**Assigned task**:
Go line by line through the records below. Copy whichever lines contain the string "that".

= Beginning of Section =

(** C3.  [applyGroup(size)] returns 0 and changes nothing when
    [canRemoveGroup(size)] is false, which is exactly when the game is
    over or [size < minGroupSize].  Otherwise it returns
    [size * baseScorePerTile], adds it to the score, takes exactly one
    move, touches no other counter, and then settles the end of the game
    with win first: a score that reached the target gives game over with
    reason win; failing that, no move left gives game over with reason
    lose; failing both, the game goes on. *)
Theorem applyGroup_spec (d : GameStateData) (size : Z) :
  (canRemoveGroup d size = false
     <-> gameOver d = true \/ size < GameConfig.minGroupSize)
  /\ (canRemoveGroup d size = false -> applyGroup d size = (d, 0))
  /\ (canRemoveGroup d size = true ->
      let d' := fst (applyGroup d size) in
      let gained := snd (applyGroup d size) in
      gained = size * GameConfig.baseScorePerTile
      /\ score d' = score d + size * GameConfig.baseScorePerTile
      /\ movesLeft d' = movesLeft d - 1
      /\ targetScore d' = targetScore d
      /\ reshufflesLeft d' = reshufflesLeft d
      /\ bombsLeft d' = bombsLeft d
      /\ teleportsLeft d' = teleportsLeft d
      /\ (targetScore d' <= score d' ->
          gameOver d' = true /\ gameOverReason d' = Some win)
      /\ (score d' < targetScore d' -> movesLeft d' <= 0 ->
          gameOver d' = true /\ gameOverReason d' = Some lose)
      /\ (score d' < targetScore d' -> 0 < movesLeft d' ->
          gameOver d' = false /\ gameOverReason d' = gameOverReason d)).
Proof.
  split; [|split].
  - unfold canRemoveGroup. destruct (gameOver d).
    + split; auto.
    + rewrite Z.leb_gt. split; [auto|]. intros [H|H]; [discriminate|lia].
  - intros H. unfold applyGroup. rewrite H. reflexivity.
  - intros H. unfold applyGroup. rewrite H. cbn [negb fst snd].
    assert (G : gameOver d = false).
    { unfold canRemoveGroup in H. destruct (gameOver d); congruence. }
    unfold updateGameOver, setMovesLeft, setScore.
    cbn [gameOver score targetScore movesLeft]. rewrite G.
    match goal with |- context [targetScore d <=? ?x] =>
      destruct (targetScore d <=? x) eqn:T;
        [apply Z.leb_le in T | apply Z.leb_gt in T] end.
    { cbn. repeat split; auto; try lia. }
    destruct (movesLeft d - 1 <=? 0) eqn:M;
      [apply Z.leb_le in M | apply Z.leb_gt in M].
    { cbn. repeat split; auto; try lia. }
    cbn. repeat split; auto; try lia.
Qed.

(** C6.  In every state a fresh GameState reaches by any sequence of
    [applyGroup], [applyBomb], [useReshuffle], [useBomb] and
    [useTeleport] calls, [movesLeft], [reshufflesLeft], [bombsLeft] and
    [teleportsLeft] are not negative; no call lowers the score; and each
    of [useReshuffle], [useBomb], [useTeleport] returns false and leaves
    the whole state as it was when its charge is 0 or the game is
    over. *)
Theorem counters_never_negative (d : GameStateData) (c : Call) :
  reachable d ->
  (0 <= movesLeft d /\ 0 <= reshufflesLeft d /\ 0 <= bombsLeft d
   /\ 0 <= teleportsLeft d)
  /\ score d <= score (exec d c)
  /\ (reshufflesLeft d = 0 \/ gameOver d = true ->
      useReshuffle d = (d, false))
  /\ (bombsLeft d = 0 \/ gameOver d = true -> useBomb d = (d, false))
  /\ (teleportsLeft d = 0 \/ gameOver d = true ->
      useTeleport d = (d, false)).
Proof.
  intros Hr. apply reachable_counters_ok in Hr.
  destruct Hr as (Hm & Hre & Hb & Ht & _).
  split; [tauto|]. split; [apply score_monotone|].
  unfold useReshuffle, canUseReshuffle, useBomb, canUseBomb,
    useTeleport, canUseTeleport.
  repeat split; intros [H|H]; rewrite H;
    try reflexivity; destruct (gameOver d); reflexivity.
Qed.

(** The state after a 3-tile group, a 4-tile bomb and a used bomb
    charge obeys C6. *)
Lemma counters_never_negative_witness :
  let d := exec (exec (exec new (CallApplyGroup 3)) (CallApplyBomb 4))
             CallUseBomb in
  (0 <= movesLeft d /\ 0 <= reshufflesLeft d /\ 0 <= bombsLeft d
   /\ 0 <= teleportsLeft d)
  /\ score d <= score (exec d CallUseTeleport)
  /\ (reshufflesLeft d = 0 \/ gameOver d = true ->
      useReshuffle d = (d, false))
  /\ (bombsLeft d = 0 \/ gameOver d = true -> useBomb d = (d, false))
  /\ (teleportsLeft d = 0 \/ gameOver d = true ->
      useTeleport d = (d, false)).
Proof.
  apply (counters_never_negative
           (exec (exec (exec new (CallApplyGroup 3)) (CallApplyBomb 4))
              CallUseBomb) CallUseTeleport).
  repeat apply reach_call. apply reach_new.
Defined.
End GameStateFacts.

(** * Counted loops *)

Section Loops.
Context {S : Type}.

Lemma loopUp_ext (n : nat) (f g : Z -> S -> S) (st : S) :
  (forall i s, (0 <= i < Z.of_nat n)%Z -> f i s = g i s) ->
  loopUp n f st = loopUp n g st.
Proof.
  induction n as [|n IH]; intros H; cbn; [reflexivity|].
  rewrite IH by (intros; apply H; lia). apply H. lia.
Qed.

(** An invariant that every iteration preserves holds after the loop. *)
Lemma loopUp_invariant (P : S -> Prop) (n : nat) (f : Z -> S -> S) st :
  P st ->
  (forall i s, (0 <= i < Z.of_nat n)%Z -> P s -> P (f i s)) ->
  P (loopUp n f st).
Proof.
  intros H0 Hstep. induction n as [|n IH]; cbn; [exact H0|].
  apply Hstep; [lia|]. apply IH. intros; apply Hstep; [lia|assumption].
Qed.

Lemma loopDown_invariant (P : S -> Prop) (n : nat) (f : Z -> S -> S) st :
  P st ->
  (forall i s, (0 <= i < Z.of_nat n)%Z -> P s -> P (f i s)) ->
  P (loopDown n f st).
Proof.
  revert st. induction n as [|n IH]; intros st H0 Hstep; cbn; [exact H0|].
  apply IH; [apply Hstep; [lia|exact H0]|].
  intros; apply Hstep; [lia|assumption].
Qed.
End Loops.

Section Collect.
Context {A : Type}.
Implicit Types (f : Z -> list A) (acc : list A).

Lemma loopUp_collect n f acc :
  loopUp n (fun i a => a ++ f i) acc = acc ++ collect n f.
Proof.
  unfold collect. induction n as [|n IH]; cbn.
  - by rewrite app_nil_r.
  - rewrite IH. by rewrite <- app_assoc.
Qed.

Lemma collect_S n f : collect (S n) f = collect n f ++ f (Z.of_nat n).
Proof. reflexivity. Qed.

Lemma elem_of_collect n f (x : A) :
  x ∈ collect n f <-> exists i, (0 <= i < Z.of_nat n)%Z /\ x ∈ f i.
Proof.
  induction n as [|n IH].
  - cbn. split; [intros H; inversion H | intros (i & ? & _); lia].
  - rewrite collect_S, elem_of_app, IH. split.
    + intros [(i & ? & ?)|H]; [exists i|exists (Z.of_nat n)];
        split; auto; lia.
    + intros (i & Hi & Hx).
      destruct (decide (i = Z.of_nat n)) as [->|]; [right; exact Hx|].
      left. exists i. split; [lia|exact Hx].
Qed.

Lemma NoDup_collect n f :
  (forall i, (0 <= i < Z.of_nat n)%Z -> NoDup (f i)) ->
  (forall i j x, (0 <= i < j)%Z -> (j < Z.of_nat n)%Z ->
                 x ∈ f i -> x ∈ f j -> False) ->
  NoDup (collect n f).
Proof.
  induction n as [|n IH]; intros Hnd Hdisj; [constructor|].
  rewrite collect_S. apply NoDup_app. split; [|split].
  - apply IH; [intros; apply Hnd; lia|].
    intros i j x ? ?; apply Hdisj; lia.
  - intros x Hx Hx'. apply elem_of_collect in Hx as (i & Hi & Hx).
    eapply (Hdisj i (Z.of_nat n)); eauto; lia.
  - apply Hnd. lia.
Qed.

Lemma collect_ext n f g :
  (forall i, (0 <= i < Z.of_nat n)%Z -> f i = g i) ->
  collect n f = collect n g.
Proof.
  intros H. unfold collect. apply loopUp_ext. intros i s Hi.
  by rewrite H.
Qed.
End Collect.

(** * Teleport mode *)

Section TeleportFacts.
Import TeleportController.

(** C8.  In an active teleport controller attached to a board: a click
    with nothing selected selects the clicked cell; a click on the
    selected cell clears the selection; a click at Manhattan distance
    other than 1 from the selection moves the selection to the clicked
    cell and leaves the board as it is; a click at Manhattan distance 1
    swaps the two cells with [swapTiles], clears the selection and
    leaves the mode.  An inactive controller returns no result and does
    not change. *)
Theorem teleport_handleClick_spec
    (b : BoardModel) (sel : TilePos) (r c : Z) :
  let p := mkPos r c in
  handleClick (mk (Some b) true None) r c
    = (mk (Some b) true (Some p), Some (select p))
  /\ handleClick (mk (Some b) true (Some p)) r c
    = (mk (Some b) true None, Some (deselect p))
  /\ (sel <> p -> manhattan sel p <> 1%Z ->
      handleClick (mk (Some b) true (Some sel)) r c
        = (mk (Some b) true (Some p), Some (reselect sel p)))
  /\ (manhattan sel p = 1%Z ->
      handleClick (mk (Some b) true (Some sel)) r c
        = (mk (Some (swapTiles b sel p)) false None, Some (swap sel p)))
  /\ (forall tc, active tc = false -> handleClick tc r c = (tc, None)).
Proof.
  cbn zeta. split; [reflexivity|]. split.
  { unfold handleClick. cbn.
    rewrite !bool_decide_eq_true_2 by reflexivity. reflexivity. }
  split; [|split].
  - intros Hne Hd. unfold handleClick. cbn.
    destruct sel as [sr sc]. cbn in *.
    destruct (bool_decide (sr = r)) eqn:E1;
      destruct (bool_decide (sc = c)) eqn:E2; cbn;
      try (apply bool_decide_eq_true in E1);
      try (apply bool_decide_eq_true in E2);
      try (subst; congruence);
      unfold manhattan in Hd; cbn in Hd;
      rewrite bool_decide_eq_false_2 by exact Hd; reflexivity.
  - intros Hd. unfold handleClick. cbn.
    destruct sel as [sr sc]. unfold manhattan in Hd. cbn in *.
    destruct (bool_decide (sr = r)) eqn:E1;
      destruct (bool_decide (sc = c)) eqn:E2; cbn;
      try (apply bool_decide_eq_true in E1);
      try (apply bool_decide_eq_true in E2);
      try (subst; exfalso; lia);
      rewrite bool_decide_eq_true_2 by exact Hd; reflexivity.
  - intros tc H. unfold handleClick. rewrite H. reflexivity.
Qed.
End TeleportFacts.

(** * Bomb mode *)

Section BombFacts.
Import BombController.
Local Open Scope Z_scope.

Lemma elem_of_bombCell b r c p :
  p ∈ bombCell b r c <->
  p = mkPos r c /\ inBounds b r c = true /\ cellAt (grid b) r c <> None.
Proof.
  unfold bombCell, inBounds.
  destruct (r <? 0) eqn:E1, (rows b <=? r) eqn:E2, (c <? 0) eqn:E3,
    (cols b <=? c) eqn:E4; cbn [orb];
    try (split; [by intros ?%elem_of_nil | intros (_ & H & _)];
         revert H; rewrite ?andb_true_iff;
         rewrite ?Z.leb_le, ?Z.ltb_lt; lia).
  assert (((0 <=? r) && (r <? rows b) && (0 <=? c) && (c <? cols b))%bool
          = true) as ->.
  { rewrite !andb_true_iff, !Z.leb_le, !Z.ltb_lt. lia. }
  destruct (cellAt (grid b) r c).
  - rewrite list_elem_of_singleton.
    split; [intros ->; repeat split; congruence | by intros (-> & _)].
  - split; [by intros ?%elem_of_nil | intros (_ & _ & H); congruence].
Qed.

Lemma handleClick_active b R r0 c0 :
  handleClick (mk (Some b) true R) r0 c0
  = (mk (Some b) false R,
     collect (Z.to_nat (r0 + R - (r0 - R) + 1)) (fun i =>
       collect (Z.to_nat (c0 + R - (c0 - R) + 1)) (fun j =>
         bombCell b (r0 - R + i) (c0 - R + j)))).
Proof.
  unfold handleClick, loopRange. cbn. f_equal.
  unfold collect at 1. apply loopUp_ext. intros i cells _.
  rewrite <- loopUp_collect. apply loopUp_ext. intros j cells' _.
  unfold bombCell.
  destruct ((_ <? 0) || _ || _ || _)%bool; [by rewrite app_nil_r|].
  destruct (cellAt _ _ _); [reflexivity | by rewrite app_nil_r].
Qed.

= End of Section =

**Answer section**:
    with win first: a score that reached the target gives game over with
    reason win; failing that, no move left gives game over with reason
(** An invariant that every iteration preserves holds after the loop. *)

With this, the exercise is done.